■ **Problem requirements**:
What you should write out is every line from the one containing "cbn [while_loop step]." to the end of the data, exactly and with nothing else.

═══ Data for review

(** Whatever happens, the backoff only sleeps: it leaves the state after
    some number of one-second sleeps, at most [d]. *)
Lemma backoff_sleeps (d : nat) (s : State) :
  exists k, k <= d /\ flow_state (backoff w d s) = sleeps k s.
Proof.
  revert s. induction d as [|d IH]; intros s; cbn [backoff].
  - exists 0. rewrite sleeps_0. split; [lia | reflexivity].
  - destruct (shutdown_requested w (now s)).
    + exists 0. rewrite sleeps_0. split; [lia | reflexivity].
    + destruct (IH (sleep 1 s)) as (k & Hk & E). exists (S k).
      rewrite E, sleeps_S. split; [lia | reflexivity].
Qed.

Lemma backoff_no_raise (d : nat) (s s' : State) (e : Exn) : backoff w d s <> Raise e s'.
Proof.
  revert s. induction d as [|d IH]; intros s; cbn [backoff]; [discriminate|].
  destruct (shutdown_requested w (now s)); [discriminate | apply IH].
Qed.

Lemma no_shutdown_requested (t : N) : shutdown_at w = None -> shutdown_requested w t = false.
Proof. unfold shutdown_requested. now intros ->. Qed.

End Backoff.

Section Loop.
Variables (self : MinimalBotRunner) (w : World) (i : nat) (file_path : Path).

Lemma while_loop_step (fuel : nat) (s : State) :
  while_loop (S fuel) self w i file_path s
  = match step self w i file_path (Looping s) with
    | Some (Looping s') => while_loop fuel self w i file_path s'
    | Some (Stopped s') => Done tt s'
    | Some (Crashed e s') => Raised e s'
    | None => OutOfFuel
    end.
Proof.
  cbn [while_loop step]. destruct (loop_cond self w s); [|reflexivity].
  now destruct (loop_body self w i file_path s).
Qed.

══════

■ **Written solution**:
  cbn [while_loop step]. destruct (loop_cond self w s); [|reflexivity].
  now destruct (loop_body self w i file_path s).
Qed.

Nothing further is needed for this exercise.